What are AI Hallucinations? A Primer for Lawyers

Lawyers are rightly proceeding with caution when integrating AI tools into their practice. The chance of factually inaccurate output is the reason for this caution. Understanding the limitations and risks of using AI models will be essential for lawyers attempting to leverage these tools. This post is a very brief summary of why factually inaccurate output occurs (i.e., hallucinations). More research should be done based on your specific use case. 

It starts with the data an AI model uses during training. These data are not just random bits and pieces. They contain underlying patterns. During the training process, our AI model starts recognizing these patterns, forming a clearer picture of the underlying patterns and relationships.

Data are often represented with mathematical vectors. This might sound complex, but these are simply a format that computers can easily read and process. These vectors are pretty versatile, allowing us to input diverse types of real-world data, be it numerical, text, images, or audio, into our AI systems. So, in a sense, they act as translators, helping the model learn not only explicit facts about the world but how each fact is related.

The image below demonstrates how different words may be represented by vectors in a three-dimensional space. The image depicts how different words are not only represented in the space but how they are organized close to other related words.

Image source: Dale Markowitz, “Meet AI’s multitool: Vector embeddings,” Google Cloud Blog, https://cloud.google.com/blog/topics/developers-practitioners/meet-ais-multitool-vector-embeddings

Hallucinations are caused by AI models working with imperfect data. One of the significant contributors to hallucinations comes from the very nature of how input data are stored in digital memory. Consider the figure (above) on the far left; how would you represent the word "princess" in this space? Well, perhaps, based on the minimal data on that chart, the word princess would be represented somewhere between woman and queen--closer to female than male, but more associated with royalty than the word "woman." The data is imperfect and the model will do its best to figure out what the word princess means. In this way, a lack of input data may create the need for a model to provide more inferences or pattern predictions without concrete input data to reference. Likewise, inaccurate input data could similarly create issues for other words in the vector space as the model tries to understand how each word is related.

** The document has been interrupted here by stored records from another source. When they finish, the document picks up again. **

(* ===== verification/OrderedMap.v ===== *)
(** * Ordered maps

    The ordered containers of the source that are not part of the repository (std::map and the
    trees of fbl) as lists in the order of their keys, with the lemmas on them that the
    components share. *)

From stdpp Require Import sets sorting.
From S2P Require Import Prelude.

(** ** Operations *)

Section Container.
Context {K V : Type} `{EqDecision K} (ltb : K -> K -> bool).

Fixpoint tree_insert (k : K) (v : V) (l : list (K * V)) : list (K * V) :=
  match l with
  | [] => [(k, v)]
  | e :: l' => if ltb k e.1 then (k, v) :: l else e :: tree_insert k v l'
  end.
Fixpoint tree_find (k : K) (l : list (K * V)) : option V :=
  match l with
  | [] => None
  | e :: l' => if decide (e.1 = k) then Some e.2 else tree_find k l'
  end.
Fixpoint tree_erase (k : K) (l : list (K * V)) : list (K * V) :=
  match l with
  | [] => []
  | e :: l' => if decide (e.1 = k) then l' else e :: tree_erase k l'
  end.
(** Writing through an iterator. *)
Fixpoint tree_set (k : K) (v : V) (l : list (K * V)) : list (K * V) :=
  match l with
  | [] => []
  | e :: l' => if decide (e.1 = k) then (k, v) :: l' else e :: tree_set k v l'
  end.
End Container.

(** ** Lemmas *)

(** What a key type owes a container: a strict total order. *)
Class StrictOrder {K : Type} (ltb : K -> K -> bool) : Prop := {
  ltb_irrefl k : ltb k k = false;
  ltb_trans a b c : ltb a b = true -> ltb b c = true -> ltb a c = true;
  ltb_total a b : ltb a b = false -> a <> b -> ltb b a = true;
}.

#[export] Instance id_order : StrictOrder Z.ltb.
Proof. split; intros; lia. Qed.

Lemma StronglySorted_sublist {A} (R : A -> A -> Prop) (l1 l2 : list A) : l1 `sublist_of` l2 -> StronglySorted R l2 -> StronglySorted R l1.
Proof.
  induction 1 as [|x l1 l2 Hs IH|x l1 l2 Hs IH]; [done| |].
  - intros [H1 H2]%StronglySorted_inv. constructor; [auto|]. rewrite Forall_forall in *. intros y Hy. apply H2. by eapply elem_of_sublist.
  - intros [H1 H2]%StronglySorted_inv. auto.
Qed.

Section ContainerLemmas.
Context {K V : Type} `{EqDecision K}.
Implicit Types l : list (K * V).

Lemma tree_find_In k l v : tree_find k l = Some v -> (k, v) ∈ l.
Proof.
  induction l as [|[k' v'] l IH]; simpl; [done|]. case_decide; [intros [= ->]; subst; left | intros; right; auto].
Qed.

Lemma tree_find_None k l : tree_find k l = None <-> k ∉ l.*1.
Proof.
  induction l as [|[k' v'] l IH]; simpl; [split; [by intros _ ?%elem_of_nil | done]|]. rewrite not_elem_of_cons.
  case_decide as D; simpl in D; [subst; split; [done | by intros [[] _]]|].
  rewrite IH. split; [auto | by intros [_ ?]].
Qed.

Lemma NoDup_keys_eq l k v v' : NoDup l.*1 -> (k, v) ∈ l -> (k, v') ∈ l -> v = v'.
Proof.
  induction l as [|[k' w] l IH]; simpl; [set_solver|]. intros [Hk Hnd]%NoDup_cons.
  rewrite !elem_of_cons. intros [?|H1] [?|H2]; simplify_eq; [done| | |eauto].
  - destruct Hk. apply list_elem_of_fmap. by exists (k', v').
  - destruct Hk. apply list_elem_of_fmap. by exists (k', v).
Qed.

Lemma tree_find_iff k l v : NoDup l.*1 -> tree_find k l = Some v <-> (k, v) ∈ l.
Proof.
  intros Hnd. split; [apply tree_find_In|]. intros Hin.
  destruct (tree_find k l) as [w|] eqn:E.
  - f_equal. eapply NoDup_keys_eq; [done| |done]. by apply tree_find_In.
  - apply tree_find_None in E. destruct E. apply list_elem_of_fmap. by exists (k, v).
Qed.

Lemma tree_erase_perm k v l : NoDup l.*1 -> (k, v) ∈ l -> l ≡ₚ (k, v) :: tree_erase k l.
Proof.
  induction l as [|[k' v'] l IH]; simpl; [set_solver|]. intros [Hk Hnd]%NoDup_cons Hin.
  case_decide as D; simpl in D.
  - subst. rewrite elem_of_cons in Hin. destruct Hin as [[= ->]|Hin]; [done|].
    destruct Hk. apply list_elem_of_fmap. by exists (k, v).
  - rewrite elem_of_cons in Hin. destruct Hin as [[= -> ->]|Hin]; [done|].
    rewrite (IH Hnd Hin) at 1. apply Permutation_swap.
Qed.

Lemma tree_set_keys k v l : (tree_set k v l).*1 = l.*1.
Proof. induction l as [|[k' v'] l IH]; simpl; [done|]. case_decide as D; simpl in *; [by rewrite D|by f_equal]. Qed.

Lemma tree_set_perm k v l : k ∈ l.*1 -> tree_set k v l ≡ₚ (k, v) :: tree_erase k l.
Proof.
  induction l as [|[k' v'] l IH]; simpl; [by intros ?%elem_of_nil|]. intros Hk. case_decide as D; simpl in D; [done|].
  apply elem_of_cons in Hk as [->|Hk]; [done|]. rewrite (IH Hk). apply Permutation_swap.
Qed.

Lemma tree_erase_sublist k l : tree_erase k l `sublist_of` l.
Proof. induction l as [|[k' v'] l IH]; simpl; [done|]. case_decide; [by apply sublist_cons|by apply sublist_skip]. Qed.

Lemma tree_erase_In k l e : NoDup l.*1 -> e ∈ tree_erase k l <-> e ∈ l /\ e.1 <> k.
Proof.
  induction l as [|[k' v'] l IH]; simpl; [set_solver|]. intros [Hk Hnd]%NoDup_cons.
  case_decide as D; simpl in D.
  - subst. rewrite elem_of_cons. split; [|intros [[->|?] ?]; done].
    intros He. split; [by right|]. intros <-. destruct Hk. apply list_elem_of_fmap. eauto.
  - rewrite !elem_of_cons, IH by done. split; [intros [->|[??]]; auto|]. intros [[->|?] ?]; auto.
Qed.

Context (ltb : K -> K -> bool) `{!StrictOrder ltb}.

Definition ordered l : Prop := StronglySorted (fun a b => ltb a b = true) l.*1.

Lemma ordered_NoDup l : ordered l -> NoDup l.*1.
Proof.
  unfold ordered. induction l as [|[k v] l IH]; simpl; [constructor|]. intros [Hs Hf]%StronglySorted_inv.
  constructor; [|auto]. intros Hin. rewrite Forall_forall in Hf. specialize (Hf k Hin). by rewrite ltb_irrefl in Hf.
Qed.

Lemma tree_insert_perm k v l : tree_insert ltb k v l ≡ₚ (k, v) :: l.
Proof. induction l as [|e l IH]; simpl; [done|]. case_match; [done|]. rewrite IH. apply Permutation_swap. Qed.

Lemma tree_insert_In k v l e : e ∈ tree_insert ltb k v l <-> e = (k, v) \/ e ∈ l.
Proof. rewrite (tree_insert_perm k v l). apply elem_of_cons. Qed.

Lemma tree_insert_ordered k v l : ordered l -> k ∉ l.*1 -> ordered (tree_insert ltb k v l).
Proof.
  unfold ordered. induction l as [|[k' v'] l IH]; simpl; [repeat constructor|].
  intros [Hs Hf]%StronglySorted_inv Hk. rewrite not_elem_of_cons in Hk. destruct Hk as [Hne Hk].
  destruct (ltb k k') eqn:E; simpl.
  - repeat constructor; try done. apply Forall_impl with (1 := Hf). intros a Ha. by eapply ltb_trans.
  - constructor; [by apply IH|]. apply Forall_forall. intros a (e & -> & He)%list_elem_of_fmap.
    apply tree_insert_In in He as [->|He]; [by apply ltb_total|].
    rewrite Forall_forall in Hf. apply Hf, list_elem_of_fmap. eauto.
Qed.

Lemma tree_erase_ordered k l : ordered l -> ordered (tree_erase k l).
Proof. apply StronglySorted_sublist. unfold ordered. apply (fmap_sublist fst), tree_erase_sublist. Qed.
End ContainerLemmas.

Lemma tree_find_insert {K V : Type} `{EqDecision K} (ltb : K -> K -> bool) k (v : V) l j : k ∉ l.*1 ->
  tree_find j (tree_insert ltb k v l) = if decide (j = k) then Some v else tree_find j l.
Proof.
  induction l as [|[k' v'] l IH]; simpl.
  - intros _. destruct (decide (k = j)), (decide (j = k)); congruence.
  - rewrite not_elem_of_cons. intros [Hne Hk]. destruct (ltb k k'); simpl; [destruct (decide (k = j)), (decide (j = k)); congruence|].
    destruct (decide (k' = j)) as [->|]; [by rewrite decide_False|]. auto.
Qed.
(* ===== verification/Vnode.v ===== *)
(** * The nodes of the local namespace

    Models src/fdio/namespace/local-vnode.cc and local-vnode.h: the tree in which fdio keeps
    what is bound where.  Nodes are shared: a directory that is open keeps its node after the
    node was taken out of the tree.  So nodes live in a store and are known by their index; a
    node that nobody refers to stays in the store and has no effect.  The two containers of
    children (fbl::TaggedWAVLTree, outside the repository) are lists in the order of their
    keys. *)

From S2P Require Import Prelude OrderedMap CleanPath.

(** Status codes of <zircon/errors.h>. *)
Definition ZX_OK : Z := 0.
Definition ZX_ERR_NOT_SUPPORTED : Z := -2.
Definition ZX_ERR_INVALID_ARGS : Z := -10.
Definition ZX_ERR_BAD_HANDLE : Z := -11.
Definition ZX_ERR_NOT_FOUND : Z := -25.
Definition ZX_ERR_ALREADY_EXISTS : Z := -26.
Definition ZX_ERR_NOT_DIR : Z := -36.
Definition ZX_ERR_BAD_PATH : Z := -50.

(** ** Names *)

(** Strings are compared byte by byte. *)
Fixpoint name_ltb (a b : list Z) : bool :=
  match a, b with
  | _, [] => false
  | [], _ :: _ => true
  | x :: a, y :: b => if x <? y then true else if y <? x then false else name_ltb a b
  end.

(** ** Nodes *)

Abbreviation vref := nat (only parsing).

(** An entry has an id and a node; its name is the node's, which never changes.  What
    [on_open_] and [context_] point to, and a remote connection, are known by numbers. *)
Inductive node_type :=
| Local (on_open_ : option (Z * Z))
| Intermediate (next_node_id_ : Z) (entries_by_name_ : list (list Z * (Z * vref))) (entries_by_id_ : list (Z * vref))
| Remote (remote_storage_ : Z).

Record LocalVnode := { node_type_ : node_type; parent_ : option vref; name_ : list Z }.

(** The store and the root of the namespace. *)
Record fs := { nodes : list LocalVnode; root_ : vref }.
Abbreviation M := (ST fs).

Definition with_nodes (f : list LocalVnode -> list LocalVnode) (s : fs) : fs := {| nodes := f (nodes s); root_ := root_ s |}.
Definition set_root (v : vref) : M unit := modify (fun s => {| nodes := nodes s; root_ := v |}).
Definition get_root : M vref := gets root_.

Definition node (v : vref) : M LocalVnode := fun s => n ← nodes s !! v; Some (n, s).
Definition set_type (v : vref) (t : node_type) : M unit :=
  n ← node v;
  modify (with_nodes (<[v := {| node_type_ := t; parent_ := parent_ n; name_ := name_ n |}]>)).
Definition set_parent (v : vref) (p : option vref) : M unit :=
  n ← node v;
  modify (with_nodes (<[v := {| node_type_ := node_type_ n; parent_ := p; name_ := name_ n |}]>)).
Definition new_node (n : LocalVnode) : M vref := fun s => Some (length (nodes s), with_nodes (fun l => l ++ [n]) s).

(** ** Children *)

Definition Lookup (entries_by_name : list (list Z * (Z * vref))) (name : list Z) : option vref :=
  match tree_find name entries_by_name with Some (_, v) => Some v | None => None end.

(** The assertion that the name is new, and two insertions. *)
Definition AddEntry (v : vref) (next_node_id : Z) entries_by_name entries_by_id (vn : vref) : M unit :=
  n ← node vn;
  match tree_find (name_ n) entries_by_name with
  | Some _ => undefined
  | None =>
      set_type v (Intermediate (next_node_id ⊕[64] 1)
        (tree_insert name_ltb (name_ n) (next_node_id, vn) entries_by_name)
        (tree_insert Z.ltb next_node_id vn entries_by_id))
  end.

Definition AddChild (v child : vref) : M Z :=
  n ← node v;
  match node_type_ n with
  | Local _ => mret ZX_ERR_NOT_DIR
  | Intermediate next by_name by_id => AddEntry v next by_name by_id child ;; mret ZX_OK
  | Remote _ => mret ZX_ERR_BAD_PATH
  end.

Definition RemoveEntry (v : vref) (next_node_id : Z) entries_by_name entries_by_id (vn : vref) : M unit :=
  n ← node vn;
  match tree_find (name_ n) entries_by_name with
  | Some (id, c) =>
      if decide (c = vn) then set_type v (Intermediate next_node_id (tree_erase (name_ n) entries_by_name) (tree_erase id entries_by_id))
      else mret tt
  | None => mret tt
  end.

Definition RemoveChild (v child : vref) : M Z :=
  n ← node v;
  match node_type_ n with
  | Local _ => mret ZX_ERR_NOT_FOUND
  | Intermediate next by_name by_id => RemoveEntry v next by_name by_id child ;; mret ZX_OK
  | Remote _ => mret ZX_ERR_BAD_PATH
  end.

(** Creation: a node, and the entry in its parent, if any.  A node that could not be entered
    is dropped. *)
Definition Create (parent : option vref) (name : list Z) (t : node_type) : M (Z * vref) :=
  vn ← new_node {| node_type_ := t; parent_ := parent; name_ := name |};
  match parent with
  | Some p => status ← AddChild p vn; mret (status, vn)
  | None => mret (ZX_OK, vn)
  end.

(** ** Unlinking *)

(** Recursion goes from a node to its children; the number of nodes is enough fuel. *)
Fixpoint UnlinkEntries (fuel : nat) (v : vref) (next_node_id : Z) (entries_by_name : list (list Z * (Z * vref))) : M unit :=
  match fuel with
  | O => undefined
  | S fuel =>
      foldr (fun (e : list Z * (Z * vref)) rest =>
        n ← node e.2.2;
        match node_type_ n with
        | Intermediate next by_name _ => UnlinkEntries fuel e.2.2 next by_name
        | _ => mret tt
        end ;;
        set_parent e.2.2 None ;;
        rest) (mret tt) entries_by_name ;;
      set_type v (Intermediate next_node_id [] [])
  end.

Definition UnlinkFromParent (v : vref) : M unit :=
  n ← node v;
  match parent_ n with Some p => _ ← RemoveChild p v; mret tt | None => mret tt end ;;
  set_parent v None.

Definition Unlink (v : vref) : M unit :=
  fuel ← gets (fun s => length (nodes s));
  n ← node v;
  match node_type_ n with
  | Local _ => set_type v (Local None)
  | Intermediate next by_name _ => UnlinkEntries fuel v next by_name
  | Remote _ => mret tt
  end ;;
  UnlinkFromParent v.

(** ** Reading *)

(** [Local::Open]: the callback that is run to open the file. *)
Definition Local_Open (on_open : option (Z * Z)) : Z + Z * Z :=
  match on_open with None => inl ZX_ERR_BAD_HANDLE | Some cb => inr cb end.

(** [Readdir]: [lower_bound] and the loop after it find the first entry with a greater id.
    [None] is the end; [inl] an error. *)
Definition Vnode_Readdir (v : vref) (last_seen : Z) : M (Z + option (Z * vref)) :=
  n ← node v;
  match node_type_ n with
  | Local _ => mret (inl ZX_ERR_NOT_DIR)
  | Intermediate _ _ by_id =>
      let from := List.filter (fun e => negb (e.1 <? last_seen)) by_id in
      mret (inr (List.find (fun e => negb (e.1 <=? last_seen)) from))
  | Remote _ => mret (inl ZX_ERR_BAD_PATH)
  end.

Section Enumerate.
Context {B : Type} `{StringBuffer B}.

(** [EnumerateInternal] with a callback on some state; the statuses of the callback and of
    [ForAllEntries] are not looked at, but [ForAllEntries] stops at an error, of which
    [EnumerateInternal] returns none. *)
Fixpoint EnumerateInternal {X} (fuel : nat) (func : list Z -> Z -> X -> X) (v : vref) (path : B) (x : X) : M (B * X) :=
  match fuel with
  | O => undefined
  | S fuel =>
      n ← node v;
      let original_length := length (contents path) in
      let path := AppendView path (name_ n) in
      '(path, x) ←
        match node_type_ n with
        | Local _ => mret (path, x)
        | Intermediate _ _ by_id =>
            let path := if Nat.ltb 0 (length (name_ n)) then Append path slash else path in
            foldl (fun (m : M (B * X)) e => '(path, x) ← m; EnumerateInternal fuel func e.2 path x) (mret (path, x)) by_id
        | Remote s => mret (path, func (contents path) s x)
        end;
      mret (Resize path original_length, x)
  end.

Definition EnumerateRemotes {X} (empty : B) (func : list Z -> Z -> X -> X) (v : vref) (x : X) : M X :=
  fuel ← gets (fun s => length (nodes s));
  '(_, x) ← EnumerateInternal fuel func v (Append empty slash) x;
  mret x.
End Enumerate.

Input data is the lifeblood of Artificial Intelligence. It encapsulates the extent of everything an AI model understands. Lawyers using AI tools may remedy the hallucination issue by providing accurate data relevant to their use of the tool. Without expressly telling the AI tool important facts, it may try to fill in the gaps with its best guess, creating factual inaccuracies. Courts and regulatory bodies rightly are warning about these potential risks. Indeed, as the linked article shows, even the Canadian government is providing guidance to its institutions about these risks.

Generative AI technologies can produce content that appears to be well developed, credible and reasonable but that is in fact inaccurate, nonsensical or inconsistent with source data. This content is sometimes referred to as a “hallucination.”